Reassurance from Experts Won't Work

The most common sentence from scientists or about science I have found in news articles about the autism-vaccine connection goes like this:

"Studies repeatedly discount any link between thimersol (or MMR or vaccines) and autism."

This is generally right. The overall scientific evidence has not demonstrated that there is a connection between vaccines (or any component of vaccines) and autism. Yet clearly this has not stopped the debate or convinced most parents of children with autism.

So I keep asking, why not? In part, this hypothesis is kept alive by a variety of people who are effectively using the media to focus on this issue.

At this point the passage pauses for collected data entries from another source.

Lemma findMember_own_member_event_witness :
  Scenario.findMember "@bob:hs.tdl"
    (Some [Scenario.memberEvent "$s" "@bob:hs.tdl" "Bobby" None])
    [Scenario.message "$3"; Scenario.memberEvent "$2" "@bob:hs.tdl" "Bob" (Some "Robert");
     Scenario.message "$1"] (Z.of_nat 1) Direction.Backward
  = Scenario.fromReplacingMemberEvent Scenario.roomId
      (Scenario.memberEvent "$2" "@bob:hs.tdl" "Bob" (Some "Robert")).
Proof.
  exact (findMember_own_member_event
           Scenario.roomId Scenario.fromMemberEvent Scenario.fromReplacingMemberEvent
           (Some [Scenario.memberEvent "$s" "@bob:hs.tdl" "Bobby" None])
           [Scenario.message "$3";
            Scenario.memberEvent "$2" "@bob:hs.tdl" "Bob" (Some "Robert");
            Scenario.message "$1"] 1 Direction.Backward
           (Scenario.memberEvent "$2" "@bob:hs.tdl" "Bob" (Some "Robert"))
           eq_refl eq_refl eq_refl eq_refl).
Defined.

(** ** Overlap detection drops exactly the stored events *)

(** C6. In a store whose event ids are non-empty strings and whose events
    belong to stored fragments: when the first stored event of the remaining
    chunk is at index [i], one turn of the loop appends [remaining[0..i)] to
    the non-overlapping events and goes on with [remaining[i+1..)], whatever
    the expected overlapping event is; and the detector returns, as
    non-overlapping events, the chunk without its stored events, in order. *)
Theorem overlap_drops_duplicates
  (txn : Txn) (current linked : option Z) (direction : Direction.t)
  (events : list Event) :
  storedIdsNonEmpty txn ->
  eventsHaveFragments txn ->
  (forall fuel expected remaining acc neighbour d i,
      TimelineEventStore.findFirstOccurringEventId txn (map event_id remaining) = Some d ->
      findIndex (fun e => sameId (Some d) (event_id e)) remaining = Some i ->
      exists neighbour',
        overlapLoop (S fuel) expected direction txn remaining acc neighbour
        = overlapLoop fuel expected direction txn (skipn (S i) remaining)
                      (acc ++ firstn i remaining) neighbour')
  /\ exists neighbour,
      _findOverlappingEventsFor current linked direction events txn
      = Ok (mkOverlap (filter (notStored txn) events) neighbour).
Proof.
  intros Hids Hfrags. split.
  - intros fuel expected remaining acc neighbour d i.
    apply overlapLoop_duplicate; assumption.
  - unfold _findOverlappingEventsFor.
    set (expected := match linked with
                     | Some l => _findExpectedOverlappingEventId l direction txn
                     | None => None
                     end).
    destruct (overlapLoop_filter txn direction expected Hids Hfrags
                                 (List.length events) events [] None (le_n _))
      as (neighbour & Hloop).
    rewrite Hloop. simpl. eexists. reflexivity.
Qed.

Lemma overlap_drops_duplicates_witness :
  exists neighbour,
    _findOverlappingEventsFor (Some 7) None Direction.Backward
      [Scenario.message "$z"; Scenario.message "$b"; Scenario.message "$y";
       Scenario.message "$a"; Scenario.message "$x"]
      Timelines.twoEvents
    = Ok (mkOverlap [Scenario.message "$z"; Scenario.message "$y"; Scenario.message "$x"]
                    neighbour).
Proof.
  refine (proj2 (overlap_drops_duplicates
                   Timelines.twoEvents (Some 7) None Direction.Backward
                   [Scenario.message "$z"; Scenario.message "$b"; Scenario.message "$y";
                    Scenario.message "$a"; Scenario.message "$x"] eq_refl _)).
  intros r [Hr|[Hr|[]]]; subst r; vm_compute; discriminate.
Defined.

(** ** The token guard *)

(** C3. [writeFragmentFill] reloads the fragment and compares the token of
    the reloaded fragment, on the side being filled, with [response.start]:
    when they differ the call fails with the stale-token error, writing
    nothing; a call that succeeds had them equal. *)
Theorem fill_token_guard
  (roomId : string) (rw : RelationWriter)
  (fromMemberEvent fromReplacingMemberEvent : string -> Event -> option RoomMember.t)
  (fragmentEntry : FragmentBoundaryEntry.t) (response : MessagesResponse) (txn : Txn)
  (events : list Event) (endToken : string) (fragment : Fragment.t) :
  chunk response = Some events ->
  end_ response = Some endToken ->
  TimelineFragmentStore.get txn (FragmentBoundaryEntry.fragmentId fragmentEntry)
  = Some fragment ->
  (FragmentBoundaryEntry.token (FragmentBoundaryEntry.withUpdatedFragment fragmentEntry fragment)
   <> Some (start response) ->
   writeFragmentFill roomId rw fromMemberEvent fromReplacingMemberEvent
                     fragmentEntry response txn = Err StaleToken)
  /\ (forall res txn',
         writeFragmentFill roomId rw fromMemberEvent fromReplacingMemberEvent
                           fragmentEntry response txn = Ok (res, txn') ->
         FragmentBoundaryEntry.token
           (FragmentBoundaryEntry.withUpdatedFragment fragmentEntry fragment)
         = Some (start response)).
Proof.
  intros Hchunk Hend Hget. unfold writeFragmentFill. rewrite Hchunk, Hend, Hget.
  destruct (FragmentBoundaryEntry.token _) as [token|].
  - destruct (token =? start response) eqn:Hguard.
    + apply String.eqb_eq in Hguard. subst token. split; [congruence|reflexivity].
    + split; [reflexivity|discriminate].
  - split; [reflexivity|discriminate].
Qed.

Lemma fill_token_guard_witness :
  Scenario.fill (FragmentBoundaryEntry.start Timelines.F)
                (Build_MessagesResponse (Some [Scenario.message "$z"]) "old" (Some "u") None)
                Timelines.oneEvent
  = Err StaleToken.
Proof.
  refine (proj1 (fill_token_guard
                   Scenario.roomId Scenario.noRelations Scenario.fromMemberEvent
                   Scenario.fromReplacingMemberEvent
                   (FragmentBoundaryEntry.start Timelines.F)
                   (Build_MessagesResponse (Some [Scenario.message "$z"]) "old" (Some "u") None)
                   Timelines.oneEvent [Scenario.message "$z"] "u" Timelines.F
                   eq_refl eq_refl eq_refl) _).
  vm_compute. discriminate.
Defined.

(** ** Linking never overwrites *)


(** ** The edge of the timeline *)

(** C7. A response with an empty chunk that passes the token guard sets
    [edgeReached] on the reloaded fragment, stores that fragment, and returns
    the boundary entry alone: no updated entries, no changed fragments. No
    event is stored and the fragment's links stay as they were. *)
Theorem fill_empty_chunk_reaches_edge
  (roomId : string) (rw : RelationWriter)
  (fromMemberEvent fromReplacingMemberEvent : string -> Event -> option RoomMember.t)
  (fragmentEntry : FragmentBoundaryEntry.t) (response : MessagesResponse) (txn : Txn)
  (endToken : string) (fragment : Fragment.t) :
  chunk response = Some [] ->
  end_ response = Some endToken ->
  TimelineFragmentStore.get txn (FragmentBoundaryEntry.fragmentId fragmentEntry)
  = Some fragment ->
  FragmentBoundaryEntry.token (FragmentBoundaryEntry.withUpdatedFragment fragmentEntry fragment)
  = Some (start response) ->
  let reached :=
    FragmentBoundaryEntry.set_edgeReached
      (FragmentBoundaryEntry.withUpdatedFragment fragmentEntry fragment) true in
  let txn' := TimelineFragmentStore.update (FragmentBoundaryEntry.fragment reached) txn in
  writeFragmentFill roomId rw fromMemberEvent fromReplacingMemberEvent
                    fragmentEntry response txn
  = Ok (mkWriteResult [BoundaryEntry reached] [] [] None, txn')
  /\ Fragment.edgeReached (FragmentBoundaryEntry.fragment reached) = true
  /\ Fragment.previousId (FragmentBoundaryEntry.fragment reached) = Fragment.previousId fragment
  /\ Fragment.nextId (FragmentBoundaryEntry.fragment reached) = Fragment.nextId fragment
  /\ timelineEvents txn' = timelineEvents txn
  /\ TimelineFragmentStore.get txn' (FragmentBoundaryEntry.fragmentId fragmentEntry)
     = Some (FragmentBoundaryEntry.fragment reached)
  /\ (forall k, k <> FragmentBoundaryEntry.fragmentId fragmentEntry ->
                TimelineFragmentStore.get txn' k = TimelineFragmentStore.get txn k).
Proof.
  intros Hchunk Hend Hget Htok reached txn'.
  assert (Hid : Fragment.id (FragmentBoundaryEntry.fragment reached)
                = FragmentBoundaryEntry.fragmentId fragmentEntry).
  { apply get_id in Hget. exact Hget. }
  repeat split.
  - unfold writeFragmentFill. rewrite Hchunk, Hend, Hget, Htok, String.eqb_refl.
    reflexivity.
  - unfold txn'. rewrite <- Hid. apply get_update_same.
  - intros k Hk. unfold txn'. apply get_update_other. now rewrite Hid.
Qed.

Lemma fill_empty_chunk_reaches_edge_witness :
  exists txn',
    Scenario.fill (FragmentBoundaryEntry.start Timelines.F) Timelines.emptyPage
                  Timelines.oneEvent
    = Ok (mkWriteResult
            [BoundaryEntry (FragmentBoundaryEntry.set_edgeReached
                              (FragmentBoundaryEntry.start Timelines.F) true)] [] [] None,
          txn')
    /\ timelineEvents txn' = timelineEvents Timelines.oneEvent.
Proof.
  pose proof (fill_empty_chunk_reaches_edge
                Scenario.roomId Scenario.noRelations Scenario.fromMemberEvent
                Scenario.fromReplacingMemberEvent
                (FragmentBoundaryEntry.start Timelines.F) Timelines.emptyPage
                Timelines.oneEvent "u" Timelines.F eq_refl eq_refl eq_refl eq_refl) as H.
  eexists. split; [exact (proj1 H)|reflexivity].
Defined.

But I also think that scientists have not engaged in the pubic debate effectively by providing the evidence for why this in not the case. We keep repeating the conclusions as if when "experts" (at least from the scientific community) speak that is the final word. On the other hand, parents of autistic children, another kind of "expert" continue to voice their views that their personal experience is otherwise. That is, there is a connection between the timing of their children's vaccine and the onset of autistic symptoms.

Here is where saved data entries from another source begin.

(** ** Commands *)

(** What a command answers through [interaction.response.send_message]:
    - [NotInScope]: "Cette commande n'est pas disponible en MP";
    - [DuplicateTrigger]: "Ce déclencheur est déjà utilisé";
    - [LimitExceeded]: "Tu as atteint le nombre maximum de messages de réponse";
    - [NoTriggers]: "Aucun message de réponse n'a été défini sur ce serveur";
    - [Listing]: the embed of [trig_list], one line per row;
    - [Success]: the "Succès" message of the command. *)
Inductive Reply :=
| NotInScope
| DuplicateTrigger
| LimitExceeded
| NoTriggers
| Listing (rows : list Row)
| Success.

Definition config_enable (interaction : Interaction) (b : bool) : M Reply :=
  match int_guild interaction with
  | None => ret NotInScope
  | Some guild =>
      set_enabled guild b ;;;
      ret Success
  end.

(** [cooldown: app_commands.Range[int, 0]]: the command layer only delivers
    integers from 0 on, hence [N]. *)
Definition config_cooldown (interaction : Interaction) (c : N) : M Reply :=
  match int_guild interaction with
  | None => ret NotInScope
  | Some guild =>
      set_guild_cooldown guild (Z.of_N c) ;;;
      ret Success
  end.

Definition trig_list (interaction : Interaction) : M Reply :=
  match int_guild interaction with
  | None => ret NotInScope
  | Some guild =>
      msgs <- get_messages guild ;;
      match msgs with
      | [] => ret NoTriggers
      | _ :: _ => ret (Listing msgs)
      end
  end.

(** [for msg in messages: if msg['trigger'] == trigger: return ...] *)
Definition trigger_used (trigger : string) (msgs : list Row) : bool :=
  existsb (λ msg, String.eqb (row_trigger msg) trigger) msgs.

(** [str_lower] is Python's [str.lower], which lower-cases by the Unicode
    character database: it is a parameter of the model; [lower] is what it
    does on ASCII strings. *)
Definition trig_add (str_lower : string → string) (interaction : Interaction)
    (trigger response : string) : M Reply :=
  match int_guild interaction with
  | None => ret NotInScope
  | Some guild =>
      let trigger := str_lower trigger in
      msgs <- get_messages guild ;;
      if trigger_used trigger msgs then ret DuplicateTrigger
      else if (Z.of_nat (length msgs) >=? 20)%Z then ret LimitExceeded
      else
        add_message guild trigger response (int_user interaction) ;;;
        ret Success
  end.

Definition trig_remove (interaction : Interaction) (id : Z) : M Reply :=
  match int_guild interaction with
  | None => ret NotInScope
  | Some guild =>
      remove_message guild id ;;;
      ret Success
  end.

(** ** Autocompletion of [trig remove] *)

(** [app_commands.Choice(name=..., value=...)] *)
Record Choice := {
  choice_name : string;
  choice_value : Z
}.

Section Autocomplete.

(** [fuzzy.finder(current, messages, key=lambda x: x['trigger'])] of
    [common/utils/fuzzy.py], which is not among the sources: it is a
    parameter, the rows it returns for the text typed so far. *)
Variable finder : string → list Row → list Row.

(** [f"{result['id']} : {result['trigger']}"] *)
Definition choice_of (result : Row) : Choice :=
  {| choice_name := (pretty (row_id result) +:+ " : " +:+ row_trigger result)%string;
     choice_value := row_id result |}.

Definition trig_remove_autocomplete (interaction : Interaction) (current : string)
    : M (list Choice) :=
  match int_guild interaction with
  | None => ret []
  | Some guild =>
      msgs <- get_messages guild ;;
      let results := finder current msgs in
      ret (map choice_of results)
  end.

End Autocomplete.

(** ** Cooldown dictionary *)

(** [self.__cooldowns.setdefault(guild_id, {})]; the dictionary it returns is
    the entry itself, which the model addresses by its key. *)
Definition cooldowns_setdefault (guild : Z) : M unit := λ w,
  match cooldowns w !! guild with
  | Some _ => (Returned tt, w)
  | None => (Returned tt, set_cooldowns (insert guild ∅) w)
  end.

Definition guild_cds (w : World) (guild : Z) : gmap Z Q :=
  default ∅ (cooldowns w !! guild).

(** [cds.setdefault(user_id, dflt)] *)
Definition cds_setdefault (guild user : Z) (dflt : Q) : M Q := λ w,
  match guild_cds w guild !! user with
  | Some t => (Returned t, w)
  | None =>
      (Returned dflt, set_cooldowns (insert guild (<[user := dflt]> (guild_cds w guild))) w)
  end.

(** [cds[user_id] = t] *)
Definition cds_setitem (guild user : Z) (t : Q) : M unit := λ w,
  (Returned tt, set_cooldowns (insert guild (<[user := t]> (guild_cds w guild))) w).

(** The timestamp of the last response to [user] in [guild] as the listener
    sees it: the stored value, 0 when there is none. *)
Definition last_response (w : World) (guild user : Z) : Q :=
  default 0%Q (guild_cds w guild !! user).

(** ** Listener *)

(** [await message.channel.send(text, silent=True)] *)
Definition channel_send (channel : Z) (text : string) : M unit := λ w,
  (Returned tt, set_sent (λ l, l ++ [(channel, text)]) w).

(** *** Python numbers

    A finite Python float (IEEE 754 binary64) is a whole number of units of
    2^-1074 that has at most 53 significant bits and is below 2^1024; a
    timestamp is the rational value of such a float.  Sums of floats are
    rounded to the nearest float, ties to the even one. *)

(** 2^1074, the number of units in 1. *)
Definition float_unit : positive := (2 ^ 1074)%positive.

(** [q] in units of 2^-1074, when it is a whole number of them. *)
Definition to_units (q : Q) : option Z :=
  let n := Qnum q * Zpos float_unit in
  let d := Zpos (Qden q) in
  if n mod d =? 0 then Some (n / d) else None.

Definition of_units (N : Z) : Q := N # float_unit.

(** [a / u] rounded to the nearest integer, ties to the even one. *)
Definition half_even (a u : Z) : Z :=
  let q := a / u in
  let r := a mod u in
  if 2 * r <? u then q
  else if u <? 2 * r then q + 1
  else if Z.even q then q else q + 1.

(** The exponent of the last of the 53 significant bits of [a] units (the
    subnormal numbers keep the exponent 0). *)
Definition ulp_exp (a : Z) : Z := Z.max 0 (Z.log2 a - 52).

(** [a] units, [a >= 0], rounded to 53 significant bits. *)
Definition round_nat (a : Z) : Z := half_even a (2 ^ ulp_exp a) * 2 ^ ulp_exp a.

(** [N] units rounded to the nearest float.  A result of 2^1024 or more
    stands for [inf]: it compares with every float as [inf] does. *)
Definition round_units (N : Z) : Z := Z.sgn N * round_nat (Z.abs N).

Definition is_float_units (N : Z) : bool :=
  (round_units N =? N) && (Z.abs N <? 2 ^ 2098).

(** [q] is the value of a finite float. *)
Definition is_float (q : Q) : bool :=
  match to_units q with
  | Some N => is_float_units N
  | None => false
  end.

(** [last_resp + guild_cooldown], an [int] added to what the cooldown
    dictionary holds.
    - [last_resp] is 0: it is the [int] 0 that [setdefault] stored, and the sum
      is the [int] [guild_cooldown], exact.  (A clock reading of exactly 0.0
      gives the same sum for every cooldown up to 2^53, the largest integer a
      command option carries.)
    - [last_resp] is a float: [guild_cooldown] is converted to the nearest
      float and the two floats are added, the sum rounded to the nearest
      float.  (Python refuses to convert an [int] of 2^1024 or more; no
      command option carries one.)
    - A rational that is not the value of a float is no clock reading; the
      sum is left exact there. *)
Definition python_add (last_resp : Q) (guild_cooldown : Z) : Q :=
  if Qeq_bool last_resp 0 then inject_Z guild_cooldown
  else
    match to_units last_resp with
    | Some N =>
        if is_float_units N
        then of_units (round_units (N + round_units (guild_cooldown * Zpos float_unit)))
        else (last_resp + inject_Z guild_cooldown)%Q
    | None => (last_resp + inject_Z guild_cooldown)%Q
    end.

(** [last_resp + guild_cooldown > now], the test that makes the listener
    return while the cooldown runs; the comparison of two numbers is exact. *)
Definition cooling_down (last_resp : Q) (guild_cooldown : Z) (now : Q) : bool :=
  negb (Qle_bool (python_add last_resp guild_cooldown) now).

(** The loop of [on_message]: answer the first row whose trigger is in the
    content, store the time [now'] read after the send, and [break]. *)
Fixpoint respond (message : Message) (guild : Z) (now' : Q) (msgs : list Row) : M unit :=
  match msgs with
  | [] => ret tt
  | msg :: rest =>
      if str_in (row_trigger msg) (msg_content message) then
        channel_send (msg_channel message) (row_response msg) ;;;
        cds_setitem guild (msg_author message) now'
      else respond message guild now' rest
  end.

(** [now] is the clock read by the cooldown test, [now'] the clock read when
    the response has been sent. *)
Definition on_message (now now' : Q) (message : Message) : M unit :=
  match msg_guild message with
  | None => ret tt
  | Some guild =>
      if msg_author_bot message then ret tt
      else
        en <- is_enabled guild ;;
        if negb en then ret tt
        else
          guild_cooldown <- get_guild_cooldown guild ;;
          cooldowns_setdefault guild ;;;
          last_resp <- cds_setdefault guild (msg_author message) 0%Q ;;
          if cooling_down last_resp guild_cooldown now then ret tt
          else
            msgs <- get_messages guild ;;
            respond message guild now' msgs
  end.

(** ** Runs of the cog *)

(** What the hosting bot delivers to the cog. *)
Inductive Event :=
| ConfigEnable (interaction : Interaction) (b : bool)
| ConfigCooldown (interaction : Interaction) (c : N)
| TrigList (interaction : Interaction)
| TrigAdd (interaction : Interaction) (trigger response : string)
| TrigRemove (interaction : Interaction) (id : Z)
| OnMessage (now now' : Q) (message : Message).

Definition handle (str_lower : string → string) (e : Event) (w : World) : World :=
  match e with
  | ConfigEnable i b => after (config_enable i b w)
  | ConfigCooldown i c => after (config_cooldown i c w)
  | TrigList i => after (trig_list i w)
  | TrigAdd i t r => after (trig_add str_lower i t r w)
  | TrigRemove i id => after (trig_remove i id w)
  | OnMessage now now' m => after (on_message now now' m w)
  end.

(** The state after the events [es], delivered in order from [w]. *)
Definition run (str_lower : string → string) (es : list Event) (w : World) : World :=
  fold_left (λ w e, handle str_lower e w) es w.

(** ** Invariants and observations *)

(** The store answers: no failure is pending. *)
Definition healthy (w : World) : Prop := faults w = [].

(** The rows come in strictly ascending id order. *)
Definition ids_ascending (rows : list Row) : Prop :=
  StronglySorted (λ a b, row_id a < row_id b) rows.

(** What the commands maintain on the [messages] table of a guild. *)
Record table_ok (str_lower : string → string) (d : GuildData) : Prop := {
  ok_ascending : ids_ascending (messages d);
  ok_issued : Forall (λ r, row_id r ≤ sqlite_sequence d) (messages d);
  ok_lowered : Forall (λ r, str_lower (row_trigger r) = row_trigger r) (messages d);
  ok_distinct : NoDup (row_trigger <$> messages d);
  ok_limit : (length (messages d) ≤ 20)%nat
}.

Definition db_ok (str_lower : string → string) (m : gmap Z GuildData) : Prop :=
  ∀ g, table_ok str_lower (default default_data (m !! g)).

Definition world_ok (str_lower : string → string) (w : World) : Prop :=
  db_ok str_lower (db w).

(** The first row of [msgs], in list order, whose trigger is in [content]. *)
Definition first_match (content : string) (msgs : list Row) : option Row :=
  List.find (λ r, str_in (row_trigger r) content) msgs.

(** The state once [on_message] has answered with [text] at time [now']. *)
Definition answered (message : Message) (guild : Z) (now' : Q) (text : string)
    (w : World) : World :=
  set_cooldowns (insert guild (<[msg_author message := now']> (guild_cds w guild)))
    (set_sent (λ l, l ++ [(msg_channel message, text)]) w).

(** The state once the two [setdefault] calls of [on_message] have run. *)
Definition touched (guild user : Z) (w : World) : World :=
  after (cds_setdefault guild user 0%Q (after (cooldowns_setdefault guild w))).

(** [w'] differs from [w] in nothing a user or an operator can observe: same
    store, same messages sent, same last-response times. *)
Definition quiet (w w' : World) : Prop :=
  db w' = db w ∧ sent w' = sent w ∧ ∀ g u, last_response w' g u = last_response w g u.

Scientists must find a way to talk about the lack of convincing evidence for a vaccine to autism link, yet validate parents' experiences that there seems to be a relationship. Tough assignment, but necessary.

Scientists will be much more convincing in the long-run if they acknowledge the importance of generating various hypotheses (like vaccines as a cause) and the careful exploration of these hypotheses and the often mixed evidence that emerges.